Veio a pandemia e decidi me dar de presente a escrita do meu primeiro romance, e não quero parar mais em nenhum dos meios – quero continuar escrevendo livros e fazendo filmes, trabalhando como roteiristas para outros autores também. Eu sou encantada por filmes que têm um aprofundamento de personagem e acredito que isso reverbera no meu romance, assim como pensar uma estrutura e a escrita de cenas que é do cinema e também da literatura. Agora, são formas distintas de narrar, e me apaixonei ainda mais pela literatura escrevendo este romance. Existe uma liberdade e profundidade na literatura que um tipo de cinema que impera, inclusive, não alcança. Os livros estão sempre na frente.
Ao acompanhar sua vida pessoal, descobrimos que você compartilha alguns pontos em comum com a protagonista de História para Matar a Mulher Boa, como ter crescido em uma vila rural e a aproximação com o cinema e o documentário. O quanto há de Helena na Ana?
Eu trabalho com narrativas pessoais e autoficção. Gosto de partir de incômodos e pensar em situações que vivi ou presenciei para fazer a famosa pergunta de Stanilasvski “E se?” para mudar situações, características de pessoas e aspectos de lugares.
Dentro do livro eu me ocupo de cidades e algumas situações que vivi, mas não posso dizer que é um livro autobiográfico. Acredito que todo escritor se ocupe da vida, mas com um recorte, um ponto de vista por que é sempre uma reconstrução. Clarice Lispector se perguntava se “há diferença entre escrever a verdade ou ter vivido a verdade”?
Neste sentido, gosto de me ocupar do sentimento de certas memórias para recriá-las também até em situações inventadas. E a Ana tem sim muito de Helena, no sentido que foi criada para ser menina dócil e obediente e seguir certos parâmetros sociais de casar, ter filhos, ter uma casa, uma vida financeira estável.
Eu fui criada para não narrar, não narrar inclusive os abusos que sofri, porque quem quer ouvir realmente da boca de uma mulher as violências que ela passou ou passa? Mas, como na narrativa, eu também encontrei desvios e formas de se aproximar de quem eu sou e quero ser porque é uma construção permanente.
E quando digo que fui criada para não narrar, nem falo sobre a criação dos meus pais, mas falo de uma cultura que está criando constantemente essa farsa para que os homens como pequenos reis tenham os melhores cargos, salários, oportunidades, possam andar livremente na rua e ainda em casa sejam servidos por uma mulher, mesmo ela trabalhando fora e tendo um salário.
Romper com as expectativas familiares que foram criadas para você é parte de matar a mulher boa.
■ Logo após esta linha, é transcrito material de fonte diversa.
(* ===== verification/BPredUnit.v ===== *)
(** * The branch prediction unit

    Models [cpu/pred/bpred_unit.hh] and [bpred_unit.cc]: the unit that combines a direction
    predictor (any instance of [BPred.BPredOps]), the BTB, a return address stack per thread
    and the indirect predictor, and that keeps for each thread the history of the branches
    in flight, so that a squash can undo them.  The counters of the statistics and the
    probe notifications are a log of events. *)

From S2P Require Import Prelude.
From S2P Require Import BPredTables.
From S2P Require Import IndirectPred.
From S2P Require Import BPredIface.

Module BPredUnit.
Import Isa.

(** [++stat] and [probe->notify(1)], in order, newest first. *)
Inductive StatEvent :=
  | lookups | condPredicted | condIncorrect | BTBLookups | BTBHits | usedRAS_stat
  | RASIncorrect | indirectLookups | indirectHits | indirectMisses | indirectMispredicted
  | ppBranches | ppMisses.

Section unit.
Context {PC : Type} `{!ISA PC} {S : Type} `{!BPred.BPredOps S}.

Record PredictorHistory := mkRecord {
  seqNum : Z;
  pc : Z;
  bpHistory : Heap.ptr;
  RASTarget : PC;
  RASIndex : Z;
  tid : Z;
  predTaken : bool;
  usedRAS : bool;
  pushedRAS : bool;
  wasCall : bool;
  wasReturn : bool;
  wasSquashed : bool;
  wasIndirect : bool
}.

Definition newRecord (seq_num instPC : Z) (pred_taken : bool) (bp_history : Heap.ptr) (t : Z)
  : PredictorHistory :=
  mkRecord seq_num instPC bp_history (set 0) 0 t pred_taken false false false false false false.

Definition with_return (r : PredictorHistory) : PredictorHistory :=
  mkRecord (seqNum r) (pc r) (bpHistory r) (RASTarget r) (RASIndex r) (tid r) (predTaken r)
    (usedRAS r) (pushedRAS r) (wasCall r) true (wasSquashed r) (wasIndirect r).

Definition with_used (idx : Z) (target : PC) (r : PredictorHistory) : PredictorHistory :=
  mkRecord (seqNum r) (pc r) (bpHistory r) target idx (tid r) (predTaken r)
    true (pushedRAS r) (wasCall r) (wasReturn r) (wasSquashed r) (wasIndirect r).

Definition set_usedRAS (b : bool) (r : PredictorHistory) : PredictorHistory :=
  mkRecord (seqNum r) (pc r) (bpHistory r) (RASTarget r) (RASIndex r) (tid r) (predTaken r)
    b (pushedRAS r) (wasCall r) (wasReturn r) (wasSquashed r) (wasIndirect r).

Definition set_pushed (b : bool) (r : PredictorHistory) : PredictorHistory :=
  mkRecord (seqNum r) (pc r) (bpHistory r) (RASTarget r) (RASIndex r) (tid r) (predTaken r)
    (usedRAS r) b (wasCall r) (wasReturn r) (wasSquashed r) (wasIndirect r).

Definition with_call (r : PredictorHistory) : PredictorHistory :=
  mkRecord (seqNum r) (pc r) (bpHistory r) (RASTarget r) (RASIndex r) (tid r) (predTaken r)
    (usedRAS r) true true (wasReturn r) (wasSquashed r) (wasIndirect r).

Definition with_indirect (r : PredictorHistory) : PredictorHistory :=
  mkRecord (seqNum r) (pc r) (bpHistory r) (RASTarget r) (RASIndex r) (tid r) (predTaken r)
    (usedRAS r) (pushedRAS r) (wasCall r) (wasReturn r) (wasSquashed r) true.

Definition with_squashed (r : PredictorHistory) : PredictorHistory :=
  mkRecord (seqNum r) (pc r) (bpHistory r) (RASTarget r) (RASIndex r) (tid r) (predTaken r)
    (usedRAS r) (pushedRAS r) (wasCall r) (wasReturn r) true (wasIndirect r).

(** Each thread's [predHist] is a deque, front (youngest) first. *)
Record BPredUnit := mkUnit {
  bp : S;
  predHist : list (list PredictorHistory);
  BTB : BTB.DefaultBTB PC;
  RAS : list (RAS.ReturnAddrStack PC);
  useIndirect : bool;
  iPred : Indirect.IndirectPredictor PC;
  stats : list StatEvent
}.

Definition with_bp (x : S) (u : BPredUnit) : BPredUnit :=
  mkUnit x (predHist u) (BTB u) (RAS u) (useIndirect u) (iPred u) (stats u).

Definition with_predHist (x : list (list PredictorHistory)) (u : BPredUnit) : BPredUnit :=
  mkUnit (bp u) x (BTB u) (RAS u) (useIndirect u) (iPred u) (stats u).

Definition with_BTB (x : BTB.DefaultBTB PC) (u : BPredUnit) : BPredUnit :=
  mkUnit (bp u) (predHist u) x (RAS u) (useIndirect u) (iPred u) (stats u).

Definition with_RAS (x : list (RAS.ReturnAddrStack PC)) (u : BPredUnit) : BPredUnit :=
  mkUnit (bp u) (predHist u) (BTB u) x (useIndirect u) (iPred u) (stats u).

Definition with_iPred (x : Indirect.IndirectPredictor PC) (u : BPredUnit) : BPredUnit :=
  mkUnit (bp u) (predHist u) (BTB u) (RAS u) (useIndirect u) x (stats u).

Definition count (e : StatEvent) (u : BPredUnit) : BPredUnit :=
  mkUnit (bp u) (predHist u) (BTB u) (RAS u) (useIndirect u) (iPred u) (e :: stats u).

(** The direction predictor [x] is built by the derived class's constructor. *)
Definition newUnit (x : S) (numThreads BTBEntries BTBTagSize instShiftAmt RASSize : Z)
    (use_indirect hashGHR hashTargets : bool) (sets ways tagSize pathLength : Z) : res BPredUnit :=
  btb ← BTB.newBTB BTBEntries BTBTagSize instShiftAmt numThreads;
  ip ← Indirect.newIndirect hashGHR hashTargets sets ways tagSize pathLength instShiftAmt numThreads;
  r ← RAS.init RASSize;
  Ok (mkUnit x (replicate (Z.to_nat numThreads) []) btb (replicate (Z.to_nat numThreads) r)
        use_indirect ip []).

Definition drainSanityCheck (u : BPredUnit) : res unit :=
  assert_ (forallb (λ ph, bool_decide (length ph = 0%nat)) (predHist u)).

(** [RAS[tid]] replaced by [f] of it. *)
Definition on_RAS (t : Z) (f : RAS.ReturnAddrStack PC → res (RAS.ReturnAddrStack PC))
    (u : BPredUnit) : res BPredUnit :=
  r ← vread (RAS u) t;
  r ← f r;
  l ← vwrite (RAS u) t r;
  Ok (with_RAS l u).

(** [predHist[tid].push_front(r)] *)
Definition push_front (t : Z) (r : PredictorHistory) (u : BPredUnit) : res BPredUnit :=
  h ← vread (predHist u) t;
  l ← vwrite (predHist u) t (r :: h);
  Ok (with_predHist l u).

(** The direction of a branch: the unconditional ones are taken. *)
Definition predict_direction (inst : StaticInst PC) (addr t : Z) (u : BPredUnit)
  : res (BPredUnit * bool * Heap.ptr) :=
  if isUncondCtrl inst then
    '(x, p) ← BPred.uncondBranch (bp u) t addr;
    Ok (with_bp x u, true, p)
  else
    '(x, taken, p) ← BPred.lookup (bp u) t addr;
    Ok (with_bp x (count condPredicted u), taken, p).

(** Without a target, a conditional call takes back its push and a branch that is
    neither a call nor a return tells the direction predictor. *)
Definition undo_call (inst : StaticInst PC) (t : Z) (r : PredictorHistory) (u : BPredUnit)
  : res (BPredUnit * PredictorHistory) :=
  if isCall inst && negb (isUncondCtrl inst) then
    u ← on_RAS t (λ x, Ok (RAS.pop x)) u;
    Ok (u, set_pushed false r)
  else Ok (u, r).

Definition predict_target (inst : StaticInst PC) (seq_num : Z) (p : PC) (t : Z)
    (bp_history : Heap.ptr) (r : PredictorHistory) (u : BPredUnit)
  : res (BPredUnit * PredictorHistory * PC * bool) :=
  if isReturn inst then
    let u := count usedRAS_stat u in
    let r := with_return r in
    ras ← vread (RAS u) t;
    rasTop ← RAS.top ras;
    let target := buildRetPC p rasTop in
    let r := with_used (RAS.topIdx ras) rasTop r in
    u ← on_RAS t (λ x, Ok (RAS.pop x)) u;
    Ok (u, r, target, true)
  else
    let u := count BTBLookups u in
    '(u, r) ←
      (if isCall inst then
         u ← on_RAS t (RAS.push p) u;
         Ok (u, with_call r)
       else Ok (u, r));
    if isDirectCtrl inst || negb (useIndirect u) then
      v ← BTB.valid (BTB u) (instAddr p) t;
      if (v : bool) then
        target ← BTB.lookup (BTB u) (instAddr p) t;
        Ok (count BTBHits u, r, target, true)
      else
        '(u, r) ←
          (if negb (isCall inst) && negb (isReturn inst) then
             x ← BPred.btbUpdate (bp u) t (instAddr p) bp_history;
             Ok (with_bp x u, r)
           else undo_call inst t r u);
        Ok (u, r, advancePC p inst, false)
    else
      let r := with_indirect r in
      let u := count indirectLookups u in
      ghr ← BPred.getGHR (bp u) t bp_history;
      hit ← Indirect.lookup (iPred u) (instAddr p) ghr t;
      '(u, r, target, taken) ←
        match hit with
        | Some target => Ok (count indirectHits u, r, target, true)
        | None =>
            let u := count indirectMisses u in
            '(u, r) ←
              (if negb (isCall inst) && negb (isReturn inst) then Ok (u, r)
               else undo_call inst t r u);
            Ok (u, r, advancePC p inst, false)
        end;
      ip ← Indirect.recordIndirect (iPred u) (instAddr p) (instAddr target) seq_num t;
      Ok (with_iPred ip u, r, target, taken).

(** [predict] returns the prediction and the new value of its [pc] argument. *)
Definition predict (inst : StaticInst PC) (seq_num : Z) (p : PC) (t : Z) (u : BPredUnit)
  : res (BPredUnit * PC * bool) :=
  let u := count ppBranches (count lookups u) in
  '(u, pred_taken, bp_history) ← predict_direction inst (instAddr p) t u;
  let r := newRecord seq_num (instAddr p) pred_taken bp_history t in
  '(u, r, target, pred_taken) ←
    (if pred_taken then predict_target inst seq_num p t bp_history r u
     else
       let r := if isReturn inst then with_return r else r in
       Ok (u, r, advancePC p inst, false));
  u ← push_front t r u;
  Ok (u, target, pred_taken).

(** The conversion of an [int] to [ThreadID], a 16-bit signed integer. *)
Definition to_ThreadID (x : Z) : Z := (x + 2 ^ 15) mod 2 ^ 16 - 2 ^ 15.

Definition predictInOrder (inst : StaticInst PC) (seq_num asid : Z) (instPC predPC : PC) (t : Z)
    (u : BPredUnit) : res (BPredUnit * PC * bool) :=
  let u := count ppBranches (count lookups u) in
  '(u, pred_taken, bp_history) ←
    (if isUncondCtrl inst then
       '(x, p) ← BPred.uncondBranch (bp u) t (instAddr instPC);
       ras ← vread (RAS u) t;
       Ok (with_bp x u, negb (isReturn inst && RAS.empty ras), p)
     else
       '(x, taken, p) ← BPred.lookup (bp u) t (instAddr predPC);
       Ok (with_bp x (count condPredicted u), taken, p));
  let r := newRecord seq_num (instAddr predPC) pred_taken bp_history t in
  '(u, r, target) ←
    (if pred_taken then
       if isReturn inst then
         let u := count usedRAS_stat u in
         ras ← vread (RAS u) t;
         rasTop ← RAS.top ras;
         let r := with_used (RAS.topIdx ras) rasTop r in
         assert_ (RASIndex r <? 16) ;;
         u ← on_RAS t (λ x, Ok (RAS.pop x)) u;
         Ok (u, r, Some (buildRetPC instPC rasTop))
       else
         let u := count BTBLookups u in
         '(u, r) ←
           (if isCall inst then
              u ← on_RAS t (RAS.push instPC) u;
              Ok (u, with_call r)
            else Ok (u, r));
         if isCall inst && isUncondCtrl inst && isDirectCtrl inst then
           Ok (u, r, Some (branchTarget inst instPC))
         else
           v ← BTB.valid (BTB u) (instAddr predPC) (to_ThreadID asid);
           if (v : bool) then
             target ← BTB.lookup (BTB u) (instAddr predPC) (to_ThreadID asid);
             Ok (count BTBHits u, r, Some target)
           else Ok (u, r, None)
     else Ok (u, r, None));
  u ← push_front t r u;
  Ok (u, match target with Some x => x | None => predPC end,
      match target with Some _ => true | None => false end).

(** The loop of [update] over the records, oldest first; the younger ones remain. *)
Fixpoint update_loop (done_sn t : Z) (oldest_first : list PredictorHistory) (x : S)
  : res (S * list PredictorHistory) :=
  match oldest_first with
  | [] => Ok (x, [])
  | r :: l =>
      if seqNum r <=? done_sn then
        x ← (if wasSquashed r then BPred.retireSquashed x t (bpHistory r)
             else BPred.update x t (pc r) (predTaken r) (bpHistory r) false);
        update_loop done_sn t l x
      else Ok (x, r :: l)
  end.

Definition update (done_sn t : Z) (u : BPredUnit) : res BPredUnit :=
  ip ← Indirect.commit (iPred u) done_sn t;
  h ← vread (predHist u) t;
  '(x, rest) ← update_loop done_sn t (rev h) (bp u);
  l ← vwrite (predHist u) t (rev rest);
  Ok (with_predHist l (with_bp x (with_iPred ip u))).

(** The RAS repair for a squashed record. *)
Definition squash_RAS (t : Z) (r : PredictorHistory) (u : BPredUnit) : res BPredUnit :=
  if usedRAS r then on_RAS t (RAS.restore (RASIndex r) (RASTarget r)) u
  else if wasCall r && pushedRAS r then on_RAS t (λ x, Ok (RAS.pop x)) u
  else Ok u.

(** The loop of [squash] over the records, youngest first. *)
Fixpoint squash_loop (squashed_sn t : Z) (hist : list PredictorHistory) (u : BPredUnit)
  : res (BPredUnit * list PredictorHistory) :=
  match hist with
  | [] => Ok (u, [])
  | r :: l =>
      if squashed_sn <? seqNum r then
        u ← squash_RAS t r u;
        x ← BPred.squash (bp u) t (bpHistory r);
        squash_loop squashed_sn t l (with_bp x u)
      else Ok (u, r :: l)
  end.

Definition squash (squashed_sn t : Z) (u : BPredUnit) : res BPredUnit :=
  ip ← Indirect.squash (iPred u) squashed_sn t;
  let u := with_iPred ip u in
  h ← vread (predHist u) t;
  '(u, rest) ← squash_loop squashed_sn t h u;
  l ← vwrite (predHist u) t rest;
  Ok (with_predHist l u).

(** [squash] with the branch's actual target and direction; [rnd] is the value of [rand()]
    in the indirect predictor's replacement. *)
Definition squash_corrected (squashed_sn : Z) (corrTarget : PC) (actually_taken : bool) (t rnd : Z)
    (u : BPredUnit) : res BPredUnit :=
  let u := count ppMisses (count condIncorrect u) in
  u ← squash squashed_sn t u;
  h ← vread (predHist u) t;
  match h with
  | [] => Ok u
  | r :: older =>
      assert_ (seqNum r =? squashed_sn) ;;
      let u := if usedRAS r then count RASIncorrect u else u in
      ghr ← BPred.getGHR (bp u) t (bpHistory r);
      x ← BPred.update (bp u) t (pc r) actually_taken (bpHistory r) true;
      let u := with_bp x u in
      let r := with_squashed r in
      '(u, r) ←
        (if actually_taken then
           '(u, r) ←
             (if wasReturn r && negb (usedRAS r) then
                u ← on_RAS t (λ x, Ok (RAS.pop x)) u;
                Ok (u, set_usedRAS true r)
              else Ok (u, r));
           if wasIndirect r then
             let u := count indirectMispredicted u in
             ip ← Indirect.recordTarget (iPred u) (seqNum r) ghr corrTarget t rnd;
             Ok (with_iPred ip u, r)
           else
             b ← BTB.update (BTB u) (pc r) corrTarget t;
             Ok (with_BTB b u, r)
         else
           if usedRAS r then
             u ← on_RAS t (RAS.restore (RASIndex r) (RASTarget r)) u;
             Ok (u, set_usedRAS false r)
           else if wasCall r && pushedRAS r then
             u ← on_RAS t (λ x, Ok (RAS.pop x)) u;
             Ok (u, set_pushed false r)
           else Ok (u, r));
      l ← vwrite (predHist u) t (r :: older);
      Ok (with_predHist l u)
  end.

(** [BTBValid], [BTBLookup] and [BTBUpdate]: the BTB as thread 0. *)
Definition BTBValid (u : BPredUnit) (instPC : Z) : res bool := BTB.valid (BTB u) instPC 0.

Definition BTBLookup (u : BPredUnit) (instPC : Z) : res PC := BTB.lookup (BTB u) instPC 0.

Definition BTBUpdate (instPC : Z) (target : PC) (u : BPredUnit) : res BPredUnit :=
  b ← BTB.update (BTB u) instPC target 0;
  Ok (with_BTB b u).

End unit.
Arguments PredictorHistory : clear implicits.
Arguments BPredUnit : clear implicits.

End BPredUnit.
São as mulheres que se ocupam ainda muito da vida doméstica assim como era em 350 A.C., quando a mulher cuidava da vida doméstica para que o homem pudesse prosperar. Se o judiciário está à frente pensando em feminicídio e violências domésticas, por que os homens ainda matam as mulheres? O pertencimento do corpo feminino aos homens já foi um direito de honra e que infelizmente ainda permanece na cultura.
Por fim, quem são suas referências literárias e quem você se inspira na hora de escrever?
São muitas as referências que me inspiro – desde livros de filosofia, psicanálise, literatura e filmes. Na literatura tenho uma predileção por novelistas como Gabriel García Márquez e Elena Ferrante, que se utilizam de um contexto social para trazer vida e texturas em pessoas que sinto que são de carne e osso.
Também sou apaixonada por escritores que exploram a poética e o simbólico pela natureza como Olga Tokarczuk (Sobre os ossos dos mortos) Yasunari Kowabata (O som da montanha), Han Kang (A Vegetariana), Pilar Quintana (A Cachorra).